Protein concentrations were determined with a BCA assay (Pierce) based on albumin standard. Data are presented as mean ± SD of at least three separate experiments, except where results of blots are shown in which case a representative experiment is depicted in the figures. Statistical significance between two means was made according to one-way anova followed by a Duncan's multiple comparison test (P < 0.05). Letters or asterisks were used to indicate data points for the comparisons.

Results

SC induces the expression of CYP2B6 but not UGT1A1 or BSEP

Human primary hepatocytes were treated with SC at 10–100 µM, which spanned the concentrations used in the mouse study by Huang et al. (2004). Five individual donors were included. The treatment lasted for 24 h, and the expression was monitored by RT-qPCR, and selective samples were analysed by Western blotting. In addition to UGT1A1 and BSEP, the level of CYP2B6 mRNA was also determined. Inclusion of CYP2B6 was based on the finding that the nuclear receptor CAR was found to support the action of SC in knockout mice (Huang et al., 2004), and the CYP2B6 gene is a CAR target gene (Wang et al., 2004).

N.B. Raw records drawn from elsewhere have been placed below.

(** * Tumblr photos to TFRecords: a model of [datasets/convert_images_tfrecords.py]

    The converter scans [<dataset_dir>/<photos_subdir>] for class directories,
    shuffles the photo paths with a fixed seed, cuts them into a validation and
    a training split, writes every split as [_NUM_SHARDS] record files and
    finally writes the label file.

    The Python code is embedded as functions in a state-and-exception monad
    over a [world]: the file store, the generator of module [random], the
    console and a log of the files opened for reading. *)

From stdpp Require Import base strings list gmap sorting pretty.
From Stdlib Require Import Ascii ZArith Lia.
From Stdlib Require Strings.Byte.

(** ** Python strings and [posixpath] *)

Definition bytes := list Byte.byte.

Module posixpath.

Definition sep : ascii := "/"%char.

(** [s.startswith('/')] *)
Definition startswith_sep (s : string) : bool :=
  match s with
  | String c _ => bool_decide (c = sep)
  | EmptyString => false
  end.

(** [s.endswith('/')] *)
Fixpoint endswith_sep (s : string) : bool :=
  match s with
  | EmptyString => false
  | String c EmptyString => bool_decide (c = sep)
  | String _ r => endswith_sep r
  end.

(** One round of the loop of [posixpath.join]: [path] joined with [b]. *)
Definition join_step (path b : string) : string :=
  if startswith_sep b then b
  else if bool_decide (path = "") || endswith_sep path then path +:+ b
  else path +:+ "/" +:+ b.

(** [os.path.join(a, *p)] *)
Definition join (a : string) (p : list string) : string := foldl join_step a p.

(** [(p[:i], p[i:])] for [i = p.rfind('/') + 1]. *)
Fixpoint rsplit_sep (p : string) : string * string :=
  match p with
  | EmptyString => ("", "")
  | String c r =>
      let '(h, t) := rsplit_sep r in
      if bool_decide (h = "") then
        if bool_decide (c = sep) then ("/", r) else ("", String c r)
      else (String c h, t)
  end.

(** [s == '/' * len(s)] *)
Fixpoint all_sep (s : string) : bool :=
  match s with
  | EmptyString => true
  | String c r => bool_decide (c = sep) && all_sep r
  end.

(** [s.rstrip('/')] *)
Fixpoint rstrip_sep (s : string) : string :=
  match s with
  | EmptyString => ""
  | String c r =>
      let r' := rstrip_sep r in
      if bool_decide (c = sep) && bool_decide (r' = "") then "" else String c r'
  end.

(** [os.path.basename(p)] *)
Definition basename (p : string) : string := (rsplit_sep p).2.

(** Not a function of the library: what [join] puts in front of a last
    component that is relative, the path with one [/] after it. *)
Definition with_sep (path : string) : string :=
  if bool_decide (path = "") || endswith_sep path then path else path +:+ "/".

(** [os.path.dirname(p)] *)
Definition dirname (p : string) : string :=
  let head := (rsplit_sep p).1 in
  if negb (bool_decide (head = "")) && negb (all_sep head)
  then rstrip_sep head else head.

End posixpath.

(** [c in s] for a one-character string [c]. *)
Fixpoint contains_char (c : ascii) (s : string) : bool :=
  match s with
  | EmptyString => false
  | String c' r => bool_decide (c' = c) || contains_char c r
  end.

(** ['%d' % n] and ['%05d' % n] for a natural number [n]. *)
Definition fmt_d (n : nat) : string := pretty n.

Fixpoint zeros (n : nat) : string :=
  match n with
  | O => ""
  | S n => String "0" (zeros n)
  end.

Definition fmt_05d (n : nat) : string :=
  zeros (5 - String.length (fmt_d n)) +:+ fmt_d n.

Definition newline : string := String "010" "".
Definition carriage_return : string := String "013" "".

(** ** Python lists and dicts *)

(** The start or stop [n] of a slice of a list of length [len], clamped the
    way Python clamps it: a negative [n] counts from the end. *)
Definition slice_index (len : nat) (n : Z) : nat :=
  if (n <? 0)%Z then Z.to_nat (Z.max 0 (Z.of_nat len + n))
  else Z.to_nat (Z.min n (Z.of_nat len)).

(** [l[n:]] and [l[:n]] *)
Definition slice_from {A} (l : list A) (n : Z) : list A :=
  drop (slice_index (length l) n) l.
Definition slice_to {A} (l : list A) (n : Z) : list A :=
  take (slice_index (length l) n) l.

(** [range(start, stop)] and [range(stop)] *)
Definition range2 (start stop : nat) : list nat := seq start (stop - start).
Definition range (stop : nat) : list nat := range2 0 stop.

(** [dict(pairs)]: a later pair with the same key replaces an earlier one. *)
Definition dict `{Countable K} {V} (pairs : list (K * V)) : gmap K V :=
  foldl (λ m kv, <[kv.1 := kv.2]> m) ∅ pairs.

(** [sorted(l)] for a list of strings. *)
Definition sorted (l : list string) : list string := merge_sort String.le l.

(** ** Constants of the module *)

Definition _NUM_VALIDATION : Z := 50.
Definition _RANDOM_SEED : Z := 0.
Definition _NUM_SHARDS : nat := 5.

(** ** TF-Example records *)

(** Modelled from the spec: [dataset_utils.image_to_tfexample] is not part of
    the sources; the record it builds holds the encoded bytes, the format
    tag, the height, the width and the class id. *)
Record tfexample := TFExample {
  image_encoded : bytes;
  image_format : bytes;
  image_height : nat;
  image_width : nat;
  image_class : nat
}.

Definition image_to_tfexample (image_data image_format : bytes)
    (height width class_id : nat) : tfexample :=
  TFExample image_data image_format height width class_id.

(** [b'jpg'] *)
Definition b_jpg : bytes := [Byte.x6a; Byte.x70; Byte.x67].

(** ** The file store *)

Inductive node :=
  | Dir (entries : list string)          (* a directory with its os.listdir listing *)
  | File (data : bytes)                  (* a file this program reads *)
  | RecordFile (records : list tfexample) (* a file written through TFRecordWriter *)
  | LabelFile (labels : gmap nat string). (* the file written by write_label_file *)

(** ** Exceptions *)

Inductive exn :=
  | AssertionError
  | KeyError
  | IndexError
  | OSError                 (* os.listdir on a path that is no directory *)
  | NotFoundError           (* tf.gfile opens a path that does not exist *)
  | FailedPreconditionError (* tf.gfile meets a directory where it needs a
                               file, or a file where it needs a directory *)
  | InvalidArgumentError.   (* the decode op rejects the data *)

Inductive result (A : Type) :=
  | Ok (a : A)
  | Raise (e : exn).
Arguments Ok {A} a.
Arguments Raise {A} e.

(** ** The libraries the converter calls *)

(** Module [random]: a generator state, [random.seed(a)] and the draw of an
    index below [n] that [random.shuffle] makes. *)
Class PyRandom := {
  rng_state : Type;
  random_seed : Z → rng_state;
  randbelow : rng_state → nat → nat * rng_state;
  randbelow_lt : ∀ s n, 0 < n → (randbelow s n).1 < n
}.

(** TensorFlow: the shape of the tensor that [sess.run] returns for the
    decode op ([None] when the op raises), and the bytes a reader gets from a
    file that was written as records or as labels. [ImageReader.__init__]
    builds the op as [tf.image.decode_jpeg(..., channels=3)]: whatever the
    image holds, the tensor it returns has three dimensions, the last of
    them 3. *)
Class TensorFlow := {
  run_decode_jpeg : bytes → option (list nat);
  run_decode_jpeg_channels : ∀ image_data shape,
    run_decode_jpeg image_data = Some shape →
    ∃ height width, shape = [height; width; 3];
  record_file_bytes : list tfexample → bytes;
  label_file_bytes : gmap nat string → bytes
}.

(** ** The converter *)

Section Converter.
Context `{!PyRandom} `{!TensorFlow}.

(** The store is keyed by the path string as the program builds it, one key
    for a file or directory; rights and links are outside the model. A
    directory holds the listing that [os.listdir] returns for it when the
    run starts, and a file or directory that the run creates is not added
    to a listing: a run lists the photos directory and the class
    directories only, and the statements about whole runs take the two
    subdirectories to be plain names, so that nothing is created inside a
    directory that is listed afterwards. *)
Record world := World {
  fs : gmap string node;
  rng : rng_state;          (* the hidden generator of module random *)
  stdout : list string;     (* what was written to the console, oldest first *)
  reads : list string       (* the paths opened for reading, oldest first *)
}.

Definition M (A : Type) : Type := world → result A * world.

Definition ret {A} (a : A) : M A := λ w, (Ok a, w).
Definition raise {A} (e : exn) : M A := λ w, (Raise e, w).
Definition bind {A B} (m : M A) (k : A → M B) : M B := λ w,
  match m w with
  | (Ok a, w') => k a w'
  | (Raise e, w') => (Raise e, w')
  end.

Notation "x <- m ;; k" := (bind m (λ x, k))
  (at level 100, m at next level, right associativity).
Notation "'let*' p := m 'in' k" := (bind m (λ x, match x with p => k end))
  (at level 100, p pattern, m at next level, right associativity).
Notation "m ;; k" := (bind m (λ _, k))
  (at level 100, right associativity).

(** [for x in l: body(x)] *)
Fixpoint for_each {A} (l : list A) (body : A → M unit) : M unit :=
  match l with
  | [] => ret tt
  | x :: l' => body x ;; for_each l' body
  end.

(** [for x in l: acc = body(acc, x)] for a loop that updates local variables. *)
Fixpoint for_fold {A S} (l : list A) (acc : S) (body : S → A → M S) : M S :=
  match l with
  | [] => ret acc
  | x :: l' => acc' <- body acc x ;; for_fold l' acc' body
  end.

(** [assert b] *)
Definition assert (b : bool) : M unit :=
  if b then ret tt else raise AssertionError.

(** [l[i]] for an index [i >= 0] *)
Definition getitem {A} (l : list A) (i : nat) : M A :=
  match l !! i with
  | Some x => ret x
  | None => raise IndexError
  end.

(** [d[k]] *)
Definition dict_getitem `{Countable K} {V} (d : gmap K V) (k : K) : M V :=
  match d !! k with
  | Some v => ret v
  | None => raise KeyError
  end.

(** *** Console, file system and generator *)

Definition stdout_write (s : string) : M unit := λ w,
  (Ok tt, World (fs w) (rng w) (stdout w ++ [s]) (reads w)).

Definition print (s : string) : M unit := stdout_write (s +:+ newline).

Definition gfile_Exists (p : string) : M bool := λ w,
  (Ok (bool_decide (is_Some (fs w !! p))), w).

(** [tf.gfile.MakeDirs(p)], as [convert_images] calls it: for a path that
    is missing. The new directory is empty. The directories above it, which
    the call creates when they are missing, and the listing of its parent
    are not recorded (see [world]): a run whose subdirectories are plain
    names lists neither of them. *)
Definition gfile_MakeDirs (p : string) : M unit := λ w,
  match fs w !! p with
  | Some _ => (Ok tt, w)
  | None => (Ok tt, World (<[p := Dir []]> (fs w)) (rng w) (stdout w) (reads w))
  end.

Definition os_listdir (p : string) : M (list string) := λ w,
  match fs w !! p with
  | Some (Dir entries) => (Ok entries, w)
  | _ => (Raise OSError, w)
  end.

Definition os_path_isdir (p : string) : M bool := λ w,
  match fs w !! p with
  | Some (Dir _) => (Ok true, w)
  | _ => (Ok false, w)
  end.

(** [tf.gfile.FastGFile(p, 'rb').read()] *)
Definition gfile_read (p : string) : M bytes := λ w,
  let w' := World (fs w) (rng w) (stdout w) (reads w ++ [p]) in
  match fs w !! p with
  | Some (File data) => (Ok data, w')
  | Some (RecordFile records) => (Ok (record_file_bytes records), w')
  | Some (LabelFile labels) => (Ok (label_file_bytes labels), w')
  | Some (Dir _) => (Raise FailedPreconditionError, w')
  | None => (Raise NotFoundError, w')
  end.

(** What stops a file from being opened for writing at [p]: a directory at
    [p], or no directory to hold it. The working directory and the root are
    directories also when the store does not hold them; the directories
    above the directory of [p] are not looked at. *)
Definition open_error (m : gmap string node) (p : string) : option exn :=
  match m !! p with
  | Some (Dir _) => Some FailedPreconditionError
  | _ =>
      match m !! posixpath.dirname p with
      | Some (Dir _) => None
      | Some _ => Some FailedPreconditionError
      | None =>
          if posixpath.all_sep (posixpath.dirname p) then None
          else Some NotFoundError
      end
  end.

The results on the induction of mRNA are summarized in Figure 1A. With only one exception, SC caused no statistically significant increase in any of the genes at any concentrations assayed. CYP2B6 was significantly increased at 100 µM, the highest concentration used in this study (Figure 1A). SC at 50 µM increased CYP2B6 mRNA by 81%, but this increase did not reach statistical significance (P = 0.101) (Figure 1A). We next tested whether this concentration causes a measurable increase in CYP2B6 protein. Consistent with the evident increase in CYP2B6 mRNA, the level of CYP2B6 protein was markedly increased (Figure 1B). To determine whether SC at this concentration causes nuclear translocation of CAR, nuclear and cytoplasmic fractions were prepared and analysed for the presence of this receptor in the subcellular fractions. As shown in Figure 1B, SC markedly increased the nuclear accumulation of CAR (nCAR) accompanied by decreased cytoplasmic CAR (cCAR) (Figure 1B).

Figure 1.

Figure 1

Induction of CYP2B6, UGT1A1 and BSEP and nuclear translocation of CAR. (A) Induction of CYP2B6, UGT1A1 and BSEP in human primary hepatocytes treated with SC at 10–100 µM or the vehicle DMSO for 24 h. Total RNAs were isolated and subjected to RT-qPCR analysis for the mRNA levels of CYP2B6, UGT1A1 and BSEP. *Significant difference from DMSO-treated hepatocytes. (B) Western blot analysis of CYP2B6 and CAR. Pooled cell lysates (10 µg), nuclear proteins (20 µg) or cytoplasmic proteins (20 µg) were subjected to SDS-PAGE and transferred electrophoretically to Trans-Blot nitrocellulose membranes. The immunoblots were blocked in 5% non-fat dry milk and then incubated with the antibody against CYP2B6 or CAR. The blots were detected with chemiluminescent substrate. To re-probe for the house keeping genes, the blots were striped, blocked again and incubated with GAPDH or lamin B1 antibody. (C) Potentiation of the induction of BSEP in human primary hepatocytes treated with SC (10 µM), CDCA (10 µM) or both for 24 h. Total RNAs were isolated and subjected to RT-qPCR analysis for the mRNA levels of CYP2B6, UGT1A1 and BSEP. *Significant difference between CDCA and SC/CDCA co-treatment (n = 5).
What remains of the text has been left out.